Each line of the data below from the one holding "intros now request" to the one holding "destruct reply as [reply|].", inclusive, is to be reproduced exactly; no other line belongs in the answer.

*Source data:*
- Opening Delimiter -

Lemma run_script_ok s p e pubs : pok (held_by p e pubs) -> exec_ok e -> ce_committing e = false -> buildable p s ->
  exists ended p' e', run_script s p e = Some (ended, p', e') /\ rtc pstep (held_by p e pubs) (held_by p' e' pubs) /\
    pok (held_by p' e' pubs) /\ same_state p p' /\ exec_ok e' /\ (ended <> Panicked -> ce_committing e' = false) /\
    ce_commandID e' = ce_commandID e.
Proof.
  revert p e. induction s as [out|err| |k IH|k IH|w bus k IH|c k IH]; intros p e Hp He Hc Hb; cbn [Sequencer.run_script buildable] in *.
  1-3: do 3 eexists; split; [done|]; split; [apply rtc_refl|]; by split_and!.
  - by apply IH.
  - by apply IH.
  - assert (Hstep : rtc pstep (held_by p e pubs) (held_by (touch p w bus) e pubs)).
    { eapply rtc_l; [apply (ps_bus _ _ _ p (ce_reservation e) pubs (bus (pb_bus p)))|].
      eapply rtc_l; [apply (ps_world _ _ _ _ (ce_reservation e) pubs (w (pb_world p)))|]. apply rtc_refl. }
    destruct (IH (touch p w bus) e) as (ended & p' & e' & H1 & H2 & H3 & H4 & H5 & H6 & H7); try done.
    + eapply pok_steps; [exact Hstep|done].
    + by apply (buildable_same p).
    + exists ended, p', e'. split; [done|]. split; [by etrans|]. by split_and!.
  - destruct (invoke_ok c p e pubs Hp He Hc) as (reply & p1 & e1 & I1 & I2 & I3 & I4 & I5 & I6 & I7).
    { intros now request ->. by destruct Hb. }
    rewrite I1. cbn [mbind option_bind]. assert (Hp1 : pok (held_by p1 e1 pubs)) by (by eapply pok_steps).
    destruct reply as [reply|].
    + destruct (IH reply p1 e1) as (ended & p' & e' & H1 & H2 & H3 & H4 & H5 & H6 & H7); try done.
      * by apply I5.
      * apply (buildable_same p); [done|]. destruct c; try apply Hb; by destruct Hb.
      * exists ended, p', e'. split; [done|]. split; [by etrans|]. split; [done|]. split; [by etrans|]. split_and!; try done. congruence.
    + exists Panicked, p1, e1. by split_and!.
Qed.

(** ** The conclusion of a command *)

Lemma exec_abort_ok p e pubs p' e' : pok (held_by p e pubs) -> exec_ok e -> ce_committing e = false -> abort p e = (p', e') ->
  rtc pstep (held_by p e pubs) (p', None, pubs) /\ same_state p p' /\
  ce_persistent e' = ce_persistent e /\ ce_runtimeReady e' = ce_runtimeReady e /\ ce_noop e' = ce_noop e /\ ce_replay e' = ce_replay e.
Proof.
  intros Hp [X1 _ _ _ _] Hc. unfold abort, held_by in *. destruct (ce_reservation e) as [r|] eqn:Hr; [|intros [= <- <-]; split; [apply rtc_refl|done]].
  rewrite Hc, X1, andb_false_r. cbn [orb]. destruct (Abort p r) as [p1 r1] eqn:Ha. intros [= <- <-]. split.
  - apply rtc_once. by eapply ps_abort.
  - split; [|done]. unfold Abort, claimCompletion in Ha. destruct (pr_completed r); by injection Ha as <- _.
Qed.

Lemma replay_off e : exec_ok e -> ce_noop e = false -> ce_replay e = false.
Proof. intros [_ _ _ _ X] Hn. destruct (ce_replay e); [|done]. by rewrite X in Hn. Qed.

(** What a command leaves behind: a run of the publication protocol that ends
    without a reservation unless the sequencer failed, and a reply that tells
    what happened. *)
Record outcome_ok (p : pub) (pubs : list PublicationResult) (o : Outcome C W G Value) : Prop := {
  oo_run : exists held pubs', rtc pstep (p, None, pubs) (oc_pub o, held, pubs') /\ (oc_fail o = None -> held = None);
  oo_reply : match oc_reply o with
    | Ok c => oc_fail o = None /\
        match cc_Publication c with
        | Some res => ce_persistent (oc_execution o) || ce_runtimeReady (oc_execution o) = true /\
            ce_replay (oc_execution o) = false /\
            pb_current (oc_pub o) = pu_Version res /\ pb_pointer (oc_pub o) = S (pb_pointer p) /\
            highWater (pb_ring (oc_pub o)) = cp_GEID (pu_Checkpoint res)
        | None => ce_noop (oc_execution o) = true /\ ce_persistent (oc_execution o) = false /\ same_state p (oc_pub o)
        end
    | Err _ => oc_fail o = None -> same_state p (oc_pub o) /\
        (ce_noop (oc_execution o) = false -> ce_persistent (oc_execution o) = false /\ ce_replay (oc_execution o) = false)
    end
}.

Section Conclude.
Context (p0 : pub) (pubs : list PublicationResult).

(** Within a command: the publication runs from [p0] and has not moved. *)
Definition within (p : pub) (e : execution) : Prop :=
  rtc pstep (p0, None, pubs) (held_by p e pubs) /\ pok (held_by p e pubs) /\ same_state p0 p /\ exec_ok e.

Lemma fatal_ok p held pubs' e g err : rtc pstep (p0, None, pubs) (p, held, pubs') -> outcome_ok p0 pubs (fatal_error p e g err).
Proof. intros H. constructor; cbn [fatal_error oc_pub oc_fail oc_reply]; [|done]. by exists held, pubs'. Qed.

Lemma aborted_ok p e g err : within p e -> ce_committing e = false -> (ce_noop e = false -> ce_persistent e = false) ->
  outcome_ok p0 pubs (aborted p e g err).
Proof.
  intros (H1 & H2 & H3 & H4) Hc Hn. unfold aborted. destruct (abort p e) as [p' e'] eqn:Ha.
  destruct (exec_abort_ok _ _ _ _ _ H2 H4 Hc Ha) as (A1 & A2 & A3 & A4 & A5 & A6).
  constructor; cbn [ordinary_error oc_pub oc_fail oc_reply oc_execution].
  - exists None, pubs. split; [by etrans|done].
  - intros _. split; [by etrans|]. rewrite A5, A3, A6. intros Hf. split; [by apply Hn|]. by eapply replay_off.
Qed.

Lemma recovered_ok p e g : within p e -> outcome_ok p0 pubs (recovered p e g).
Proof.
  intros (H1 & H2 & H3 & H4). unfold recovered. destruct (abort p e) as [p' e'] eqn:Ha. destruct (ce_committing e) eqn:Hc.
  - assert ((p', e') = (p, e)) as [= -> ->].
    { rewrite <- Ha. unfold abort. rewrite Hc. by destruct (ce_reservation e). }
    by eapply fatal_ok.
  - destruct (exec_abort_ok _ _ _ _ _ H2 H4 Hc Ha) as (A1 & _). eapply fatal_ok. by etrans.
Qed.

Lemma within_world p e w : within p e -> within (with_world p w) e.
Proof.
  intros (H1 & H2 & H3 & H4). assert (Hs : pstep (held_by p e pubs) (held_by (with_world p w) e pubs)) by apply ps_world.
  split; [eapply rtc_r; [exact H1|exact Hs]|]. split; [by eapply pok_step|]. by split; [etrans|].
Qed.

- Closing Delimiter -

*Answer for this exercise:*
    { intros now request ->. by destruct Hb. }
    rewrite I1. cbn [mbind option_bind]. assert (Hp1 : pok (held_by p1 e1 pubs)) by (by eapply pok_steps).
    destruct reply as [reply|].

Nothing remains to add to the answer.